START Information supplied

(** * go-loadbalance: a round-robin HTTP load balancer (LB35.go)

    A shallow embedding of the backend pool, the health-check goroutine and
    the request handler of [LB35.go], and the properties of the
    specification that concern them.

    Shared memory (the [nodes] slice of [*Backend] and [requestCounter])
    is an explicit state; a Go statement sequence is a computation in the
    monad [Go], which threads that state, records the shared-memory
    accesses and the output a computation performs, and can panic. *)

From Stdlib Require Import ZArith Lia Znumtheory.
From stdpp Require Import base list strings.

Local Open Scope Z_scope.

(** ** Data model *)

(** The fields of [url.URL] the program reads. *)
Record url_URL := { Scheme : string; Host : string }.

(** [httputil.ReverseProxy]: the program builds one per backend with
    [NewSingleHostReverseProxy(u)] and a [Director] that rewrites the request
    to [u]; the handle is identified by that target. *)
Record httputil_ReverseProxy := { Target : url_URL }.

Record Config := { Port : string; Backends : list string }.

Record Backend := {
  URL : url_URL;
  Alive : bool;
  ReverseProxy : httputil_ReverseProxy
}.

(** [uint64] arithmetic wraps modulo [2^64]. *)
Definition uint64_modulus : Z := 2 ^ 64.
Definition wrap64 (x : Z) : Z := x mod uint64_modulus.

(** ** Shared memory, events and the monad of Go computations *)

(** The two goroutine-shared variables: [requestCounter] and the [Alive]
    field of the backend [nodes[i]] points to. *)
Inductive location :=
  | LrequestCounter
  | LAlive (i : nat).

(** How a statement accesses a shared location: through [sync/atomic], or by
    an ordinary load or store. *)
Inductive access_mode := AtomicAccess | PlainAccess.

(** What [net.DialTimeout] can answer. *)
Inductive dial_error :=
  | DialTimedOut
  | ConnectionRefused
  | NoSuchHost
  | OtherDialError (msg : string).

Inductive dial_result :=
  | DialOk (conn : nat)
  | DialErr (e : dial_error).

(** The lines the program prints, by content. *)
Inductive log_line :=
  | LogParseFailed (ip : string)                (* line 86 *)
  | LogRevived (host : string)                  (* line 131 *)
  | LogDown (host : string)                     (* line 133 *)
  | LogRouted (current : Z) (host : string).    (* line 174 *)

Inductive event :=
  | EvLoad (m : access_mode) (l : location) (v : bool)
  | EvStore (m : access_mode) (l : location) (v : bool)
  | EvAdd (m : access_mode) (l : location) (new : Z)
  | EvPrintf (line : log_line)
  | EvDial (network address : string) (timeout_s : Z) (r : dial_result)
  | EvClose (conn : nat)
  | EvSleep (seconds : Z).

Inductive panic :=
  | DivideByZero
  | IndexOutOfRange
  | ConfigError (msg : string).

Record shared := {
  nodes : list Backend;
  requestCounter : Z
}.

(** The outcome of running a computation: its result (or the panic that
    stopped it), the shared memory it leaves, and the events it performed,
    oldest first. *)
Inductive outcome (A : Type) :=
  | Returns (a : A) (s : shared) (evs : list event)
  | Panics (p : panic) (s : shared) (evs : list event).
Arguments Returns {A} a s evs.
Arguments Panics {A} p s evs.

Definition Go (A : Type) : Type := shared -> outcome A.

Definition final {A} (o : outcome A) : shared :=
  match o with Returns _ s _ | Panics _ s _ => s end.

Definition events {A} (o : outcome A) : list event :=
  match o with Returns _ _ evs | Panics _ _ evs => evs end.

Definition result {A} (o : outcome A) : option A :=
  match o with Returns a _ _ => Some a | Panics _ _ _ => None end.

Definition ret {A} (a : A) : Go A := fun s => Returns a s [].

Definition bind {A B} (m : Go A) (k : A -> Go B) : Go B := fun s =>
  match m s with
  | Returns a s1 e1 =>
      match k a s1 with
      | Returns b s2 e2 => Returns b s2 (e1 ++ e2)
      | Panics p s2 e2 => Panics p s2 (e1 ++ e2)
      end
  | Panics p s1 e1 => Panics p s1 e1
  end.

Declare Scope go_scope.
Delimit Scope go_scope with go.
Notation "x <- c1 ;; c2" := (bind c1 (fun x => c2))
  (at level 100, c1 at next level, right associativity,
   format "'[v' x  <-  c1  ;;  '/' c2 ']'") : go_scope.
Notation "c1 ;;; c2" := (bind c1 (fun _ => c2))
  (at level 100, right associativity) : go_scope.
Local Open Scope go_scope.

Definition throw {A} (p : panic) : Go A := fun s => Panics p s [].
Definition emit (e : event) : Go unit := fun s => Returns tt s [e].

(** *** Primitive statements *)

(** [atomic.AddUint64(&requestCounter, delta)]: returns the new value. *)
Definition atomic_AddUint64 (delta : Z) : Go Z := fun s =>
  let new := wrap64 (requestCounter s + delta) in
  Returns new {| nodes := nodes s; requestCounter := new |}
          [EvAdd AtomicAccess LrequestCounter new].

(** [uint64(len(nodes))]. *)
Definition len_nodes : Go Z := fun s =>
  Returns (Z.of_nat (length (nodes s))) s [].

(** [x % y] on [uint64]: panics when [y] is zero. *)
Definition umod (x y : Z) : Go Z :=
  if y =? 0 then throw DivideByZero else ret (x mod y).

(** [nodes[index]]: the pointer stored at [index], here the position itself;
    panics out of range. *)
Definition index_nodes (index : Z) : Go nat := fun s =>
  match nodes s !! Z.to_nat index with
  | Some _ => Returns (Z.to_nat index) s []
  | None => Panics IndexOutOfRange s []
  end.

(** The immutable fields of the backend a pointer refers to. *)
Definition node_URL (p : nat) : Go url_URL := fun s =>
  match nodes s !! p with
  | Some nd => Returns (URL nd) s []
  | None => Panics IndexOutOfRange s []
  end.

Definition node_ReverseProxy (p : nat) : Go httputil_ReverseProxy := fun s =>
  match nodes s !! p with
  | Some nd => Returns (ReverseProxy nd) s []
  | None => Panics IndexOutOfRange s []
  end.

(** [p.Alive] read as an ordinary field load. *)
Definition load_Alive (p : nat) : Go bool := fun s =>
  match nodes s !! p with
  | Some nd => Returns (Alive nd) s [EvLoad PlainAccess (LAlive p) (Alive nd)]
  | None => Panics IndexOutOfRange s []
  end.

Definition set_Alive (v : bool) (nd : Backend) : Backend :=
  {| URL := URL nd; Alive := v; ReverseProxy := ReverseProxy nd |}.

(** [p.Alive = v] as an ordinary field store. *)
Definition store_Alive (p : nat) (v : bool) : Go unit := fun s =>
  match nodes s !! p with
  | Some nd =>
      Returns tt {| nodes := <[p := set_Alive v nd]> (nodes s);
                    requestCounter := requestCounter s |}
              [EvStore PlainAccess (LAlive p) v]
  | None => Panics IndexOutOfRange s []
  end.

Definition printf (line : log_line) : Go unit := emit (EvPrintf line).

(** ** The reachability probe and the health-check goroutine (lines 18-34, 119-141) *)

(** [net.DialTimeout(network, address, timeout)]: the answer comes from the
    network, here the oracle [dial]. *)
Definition net_DialTimeout (dial : string -> dial_result)
    (network address : string) (timeout_s : Z) : Go dial_result := fun s =>
  Returns (dial address) s [EvDial network address timeout_s (dial address)].

Definition conn_Close (conn : nat) : Go unit := emit (EvClose conn).

Definition isAlive (dial : string -> dial_result) (u : url_URL) : Go bool :=
  r <- net_DialTimeout dial "tcp" (Host u) 2 ;;
  match r with
  | DialErr _ => ret false
  | DialOk conn => conn_Close conn ;;; ret true
  end.

(** The body of [for _, node := range nodes] (lines 122-135). *)
Definition checkNode (dial : string -> dial_result) (node : nat) : Go unit :=
  u <- node_URL node ;;
  alive <- isAlive dial u ;;
  stored <- load_Alive node ;;
  if negb (Bool.eqb stored alive) then
    store_Alive node alive ;;;
    if alive then printf (LogRevived (Host u)) else printf (LogDown (Host u))
  else ret tt.

(** [range nodes] from position [i], with [remaining] elements to go. The
    oracle [net i] answers the dial made for the node at position [i]. *)
Fixpoint rangeNodes (net : nat -> string -> dial_result) (i remaining : nat)
    : Go unit :=
  match remaining with
  | O => ret tt
  | S k => checkNode (net i) i ;;; rangeNodes net (S i) k
  end.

END Information supplied

== Work item ==
Look for the line that contains "store_Alive node alive ;;;" in the entries above. Set it down, along with all later lines, exactly as written.

== Output of the exercise ==
    store_Alive node alive ;;;
    if alive then printf (LogRevived (Host u)) else printf (LogDown (Host u))
  else ret tt.

(** [range nodes] from position [i], with [remaining] elements to go. The
    oracle [net i] answers the dial made for the node at position [i]. *)
Fixpoint rangeNodes (net : nat -> string -> dial_result) (i remaining : nat)
    : Go unit :=
  match remaining with
  | O => ret tt
  | S k => checkNode (net i) i ;;; rangeNodes net (S i) k
  end.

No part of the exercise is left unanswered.